FIGURE 4.

3′→5′ Exonucleolytic activity of Phi29 DNA polymerase on RNA and DNA substrates. The experiments were performed under the conditions described in “Materials and Methods,” using 5′-end-labeled 16-mer DNA (A) or RNA (B) oligonucleotides as substrates. Samples were incubated at 25°C for different time periods (5 s, 10 s, 10 s, 20 s, 40 s, 1 min, 2 min, 5 min, 10 min, 20 min, 30 min) and quenched by adding equal volume of 2× Loading dye solution. In the cases of Phi29 DNA polymerase exo− mutant (D12A/D66A), the samples were incubated for 30 min.
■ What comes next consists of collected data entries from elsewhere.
(* ===== verification/Afu.v ===== *)
(** * The port driver (afu.c)

    The file operations of a port (open, release, ioctl, mmap), the table of
    its feature drivers and the probe and remove of the platform device, built
    from the features of PortHdr.v, PortUmsg.v and AfuError.v, the regions of
    Region.v and DmaRegion.v, the open protocol of FeatureDev.v, the binding of
    FeatureInit.v and the interrupts of Msix.v. *)

From stdpp Require Import gmultiset.
From S2P Require Import Prelude.
From S2P Require Import Bitfield.
From S2P Require Import Registers.
From S2P Require Import Mmio.
From S2P Require Import UserMem.
From S2P Require Import Sysfs.
From S2P Require Import FeatureDev.
From S2P Require Import FeatureInit.
From S2P Require Import Msix.
From S2P Require Import AfuTypes.
From S2P Require Import Region.
From S2P Require Import DmaRegion.
From S2P Require Import PortEnv.
From S2P Require Import PortHdr.
From S2P Require Import PortUmsg.
From S2P Require Import AfuError.
Local Open Scope string_scope.
Local Open Scope Z_scope.

(** The [struct feature_ops] of the port. *)
Inductive port_op :=
| port_hdr_ops | port_afu_ops | port_err_ops | port_umsg_ops
| port_uint_ops | port_stp_ops | port_iopll_ops.

#[export] Instance port_op_eq_dec : EqDecision port_op.
Proof. solve_decision. Defined.

(** The parts of [struct vm_area_struct] that afu_mmap reads. *)
Record vm_area := Vma {
  vm_start : Z;
  vm_end : Z;
  vm_pgoff : Z;
  vm_shared : bool;
  vm_read : bool;
  vm_write : bool;
}.

Section Afu.
Context {D : Type} {dev : Mmio D} {rb : RbLib} (env : port_env).
Abbreviation port := (platform_device port_op fpga_afu (afu_world D)).

#[export] Instance port_feature_ops : FeatureOps port_op fpga_afu (afu_world D) := {|
  ops_test o :=
    match o with
    | port_hdr_ops => Some port_hdr_test
    | port_err_ops => Some port_err_test
    | port_umsg_ops => Some port_umsg_test
    | port_stp_ops => Some port_stp_test
    | _ => None
    end;
  ops_init o i :=
    match o with
    | port_hdr_ops => port_hdr_init env
    | port_afu_ops => port_afu_init env i
    | port_err_ops => port_err_init env i
    | port_umsg_ops => port_umsg_init
    | port_uint_ops => port_uint_init i
    | port_stp_ops => port_stp_init env i
    | port_iopll_ops => port_iopll_init env i
    end;
  ops_uinit o i :=
    match o with
    | port_hdr_ops => port_hdr_uinit
    | port_afu_ops => port_afu_uinit
    | port_err_ops => port_err_uinit
    | port_iopll_ops => port_iopll_uinit i
    | port_umsg_ops | port_uint_ops | port_stp_ops => kret tt
    end;
  ops_ioctl o :=
    match o with
    | port_hdr_ops => Some (fun _ => port_hdr_ioctl)
    | port_err_ops => Some (port_err_ioctl env)
    | port_umsg_ops => Some (fun _ => port_umsg_ioctl)
    | port_uint_ops => Some (port_uint_ioctl env)
    | _ => None
    end;
|}.

Definition port_feature_drvs : list (feature_driver port_op) :=
  [FeatureDrv "port_hdr" port_hdr_ops; FeatureDrv "port_uafu" port_afu_ops;
   FeatureDrv "port_err" port_err_ops; FeatureDrv "port_umsg" port_umsg_ops;
   FeatureDrv "port_uint" port_uint_ops; FeatureDrv "port_stp" port_stp_ops;
   FeatureDrv "port_iopll" port_iopll_ops].

(** ** open and release *)

(** The first entry of [p] with its count incremented. *)
Fixpoint bump_pid (p : Z) (l : list pid_info) : option (list pid_info) :=
  match l with
  | [] => None
  | x :: l =>
      if pid x =? p then Some (PidInfo p (count x + 1) :: l)
      else match bump_pid p l with Some l => Some (x :: l) | None => None end
  end.

Definition afu_open (o_excl : bool) : K port Z :=
  ret <- on_pd (if o_excl then feature_dev_use_excl_begin else feature_dev_use_begin) ;;
  if istrue ret then kret ret
  else
    on_pd mutex_lock ;;
    get_pid (current_pid env) ;;
    p <- on_pd kget ;;
    match bump_pid (current_pid env) (pid_list p) with
    | Some l => on_pd (kmod (set_pid_list l)) ;; on_pd mutex_unlock ;; kret 0
    | None =>
        if negb (devm_kzalloc_ok env) then
          put_pid (current_pid env) ;;
          on_pd __feature_dev_use_end ;;
          on_pd mutex_unlock ;;
          kret (- ENOMEM)
        else
          on_pd (kmod (fun p => set_pid_list (PidInfo (current_pid env) 1 :: pid_list p) p)) ;;
          on_pd mutex_unlock ;;
          kret 0
    end.

(** The safe walk over the list: entries of [p] drop a reference and are
    deleted when their count reaches 0. *)
Fixpoint release_pids (p : Z) (l : list pid_info) : K port (list pid_info) :=
  match l with
  | [] => kret []
  | x :: l =>
      if pid x =? p then
        put_pid (pid x) ;;
        l <- release_pids p l ;;
        kret (if istrue (count x - 1) then PidInfo (pid x) (count x - 1) :: l else l)
      else l <- release_pids p l ;; kret (x :: l)
  end.

(** [fpga_msix_set_block(&features[i], 0, features[i].ctx_num, NULL)] *)
Definition msix_unset_all (i : Z) : K port Z :=
  f <- on_pd (get_feature i) ;;
  on_msix i (fpga_msix_set_block (irqe env) 0 (f_ctx_num f) None).

Definition last_release : K port unit :=
  msix_unset_all PORT_FEATURE_ID_ERROR ;;
  msix_unset_all PORT_FEATURE_ID_UINT ;;
  afu_port_umsg_halt ;;
  __fpga_port_reset ;;
  afu_dma_region_destroy (dmae env).

Definition afu_release : K port Z :=
  on_pd mutex_lock ;;
  on_pd __feature_dev_use_end ;;
  get_pid (current_pid env) ;;
  p <- on_pd kget ;;
  l <- release_pids (current_pid env) (pid_list p) ;;
  on_pd (kmod (set_pid_list l)) ;;
  put_pid (current_pid env) ;;
  n <- on_pd (kgets open_count) ;;
  (if istrue n then kret tt else last_release) ;;
  on_pd mutex_unlock ;;
  kret 0.

(** ** ioctl *)

Definition afu_ioctl_check_extension (arg : Z) : K port Z := kret 0.

Definition fill_info (a : fpga_afu) (info : Z) : Z :=
  let set n v := fset fpga_port_info n v in
  set "num_uafu_irqs" (num_uafu_irqs a)
    (set "num_umsgs" (num_umsgs a)
      (set "num_regions" (num_regions a)
        (set "capability" (capability a) (set "flags" 0 info)))).

Definition sizeof_struct (r : reg) : Z := total (reg_fields r) / 8.

Definition afu_ioctl_get_info (arg : Z) : K port Z :=
  let minsz := offsetofend fpga_port_info "num_uafu_irqs" in
  info <- on_usr (copy_from_user arg minsz) ;;
  match info with
  | None => kret (- EFAULT)
  | Some info =>
      if fget fpga_port_info "argsz" info <? minsz then kret (- EINVAL)
      else
        on_pd mutex_lock ;;
        afu <- on_pd get_afu ;;
        let info := fill_info afu info in
        on_pd mutex_unlock ;;
        fault <- on_usr (copy_to_user arg info (sizeof_struct fpga_port_info)) ;;
        if fault : bool then kret (- EFAULT) else kret 0
  end.

Definition afu_ioctl_get_region_info (arg : Z) : K port Z :=
  let minsz := offsetofend fpga_port_region_info "offset" in
  rinfo <- on_usr (copy_from_user arg minsz) ;;
  match rinfo with
  | None => kret (- EFAULT)
  | Some rinfo =>
      if (fget fpga_port_region_info "argsz" rinfo <? minsz)
         || istrue (fget fpga_port_region_info "padding" rinfo) then kret (- EINVAL)
      else
        region <- on_pd (afu_get_region_by_index (fget fpga_port_region_info "index" rinfo)) ;;
        match region with
        | inl ret => kret ret
        | inr region =>
            let rinfo := fset fpga_port_region_info "flags" (rflags region) rinfo in
            let rinfo := fset fpga_port_region_info "size" (rsize region) rinfo in
            let rinfo := fset fpga_port_region_info "offset" (roffset region) rinfo in
            fault <- on_usr (copy_to_user arg rinfo (sizeof_struct fpga_port_region_info)) ;;
            if fault : bool then kret (- EFAULT) else kret 0
        end
  end.

Definition afu_ioctl_dma_map (arg : Z) : K port Z :=
  let minsz := offsetofend fpga_port_dma_map "iova" in
  map <- on_usr (copy_from_user arg minsz) ;;
  match map with
  | None => kret (- EFAULT)
  | Some map =>
      if (fget fpga_port_dma_map "argsz" map <? minsz)
         || istrue (fget fpga_port_dma_map "flags" map) then kret (- EINVAL)
      else
        res <- afu_dma_map_region (dmae env) (fget fpga_port_dma_map "user_addr" map)
                 (fget fpga_port_dma_map "length" map) ;;
        if istrue (fst res) then kret (fst res)
        else
          let map := match snd res with
                     | Some i => fset fpga_port_dma_map "iova" i map
                     | None => map
                     end in
          fault <- on_usr (copy_to_user arg map (sizeof_struct fpga_port_dma_map)) ;;
          if fault : bool then
            afu_dma_unmap_region (dmae env) (fget fpga_port_dma_map "iova" map) ;;
            kret (- EFAULT)
          else kret 0
  end.

Definition afu_ioctl_dma_unmap (arg : Z) : K port Z :=
  let minsz := offsetofend fpga_port_dma_unmap "iova" in
  unmap <- on_usr (copy_from_user arg minsz) ;;
  match unmap with
  | None => kret (- EFAULT)
  | Some unmap =>
      if (fget fpga_port_dma_unmap "argsz" unmap <? minsz)
         || istrue (fget fpga_port_dma_unmap "flags" unmap) then kret (- EINVAL)
      else afu_dma_unmap_region (dmae env) (fget fpga_port_dma_unmap "iova" unmap)
  end.

(** fpga_dev_for_each_feature from feature [i], [n] to go: the first sub
    feature that handles the command decides. *)
Fixpoint ioctl_features (n : nat) (i cmd arg : Z) : K port Z :=
  match n with
  | O => kret (- EINVAL)
  | S n =>
      f <- on_pd (get_feature i) ;;
      match (match f_ops f with Some o => ops_ioctl o | None => None end) with
      | Some ioctl =>
          ret <- ioctl i cmd arg ;;
          if ret =? - ENODEV then ioctl_features n (i + 1) cmd arg else kret ret
      | None => ioctl_features n (i + 1) cmd arg
      end
  end.

Definition afu_ioctl (cmd arg : Z) : K port Z :=
  if cmd =? FPGA_GET_API_VERSION then kret FPGA_API_VERSION
  else if cmd =? FPGA_CHECK_EXTENSION then afu_ioctl_check_extension arg
  else if cmd =? FPGA_PORT_GET_INFO then afu_ioctl_get_info arg
  else if cmd =? FPGA_PORT_GET_REGION_INFO then afu_ioctl_get_region_info arg
  else if cmd =? FPGA_PORT_DMA_MAP then afu_ioctl_dma_map arg
  else if cmd =? FPGA_PORT_DMA_UNMAP then afu_ioctl_dma_unmap arg
  else n <- on_pd (kgets num) ;; ioctl_features (Z.to_nat n) 0 cmd arg.

(** ** mmap *)

(** The result and the request made of remap_pfn_range, if one was: the
    first page frame and the size. *)
Definition afu_mmap (vma : vm_area) : K port (Z * option (Z * Z)) :=
  let size := u64 (vm_end vma - vm_start vma) in
  if negb (vm_shared vma) && vm_write vma then kret (- EINVAL, None)
  else
    let offset := u64 (Z.shiftl (vm_pgoff vma) PAGE_SHIFT) in
    region <- on_pd (afu_get_region_by_offset offset size) ;;
    match region with
    | inl ret => kret (ret, None)
    | inr region =>
        if negb (istrue (Z.land (rflags region) FPGA_REGION_MMAP)) then kret (- EINVAL, None)
        else if vm_read vma && negb (istrue (Z.land (rflags region) FPGA_REGION_READ)) then
          kret (- EPERM, None)
        else if vm_write vma && negb (istrue (Z.land (rflags region) FPGA_REGION_WRITE)) then
          kret (- EPERM, None)
        else
          let pfn := Z.shiftr (u64 (rphys region + (offset - roffset region))) PAGE_SHIFT in
          kret (remap_pfn_range env (vm_start vma) pfn size, Some (pfn, size))
    end.

(** ** probe and remove *)

(** devm_kzalloc: a zeroed structure. *)
Definition zeroed_afu : fpga_afu := FpgaAfu 0 0 0 0 0 [] RbNil.

Definition afu_dev_init : K port Z :=
  if negb (devm_kzalloc_ok env) then kret (- ENOMEM)
  else
    on_pd mutex_lock ;;
    on_pd (fpga_pdata_set_private (Some zeroed_afu)) ;;
    on_pd afu_region_init ;;
    on_pd afu_dma_region_init ;;
    on_pd mutex_unlock ;;
    kret 0.

Definition afu_dev_destroy : K port Z :=
  on_pd mutex_lock ;;
  on_pd fpga_pdata_get_private ;;
  on_pd afu_region_destroy ;;
  afu_dma_region_destroy (dmae env) ;;
  on_pd (fpga_pdata_set_private None) ;;
  on_pd mutex_unlock ;;
  kret 0.

Definition afu_probe : K port Z :=
  ret <- afu_dev_init ;;
  if istrue ret then kret ret
  else
    ret <- fpga_dev_feature_init port_feature_drvs ;;
    if istrue ret then afu_dev_destroy ;; kret ret
    else
      let ret := register_dev_ops_ret env in
      if istrue ret then
        fpga_dev_feature_uinit ;; afu_dev_destroy ;; kret ret
      else kret 0.

Definition afu_remove : K port Z :=
  fpga_dev_feature_uinit ;; afu_dev_destroy ;; kret 0.
End Afu.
Later the samples were analyzed by electrophoresis in 8% (w/v) denaturing polyacrylamide gel (29:1 [w/w] acrylamide/bisacrylamide, 7 M urea, 1× TBE buffer). The exonucleolytic degradation (C) was quantified by densitometry of autoradiographs and expressed as the rate constants of phosphodiesteric bond cleavage. The rates of cleavage were fit to single exponentials. The best fits (broken lines) gave rate constants of 4.01 ± 0.39 min⁻¹ for DNA and 0.394 ± 0.045 min⁻¹ for RNA.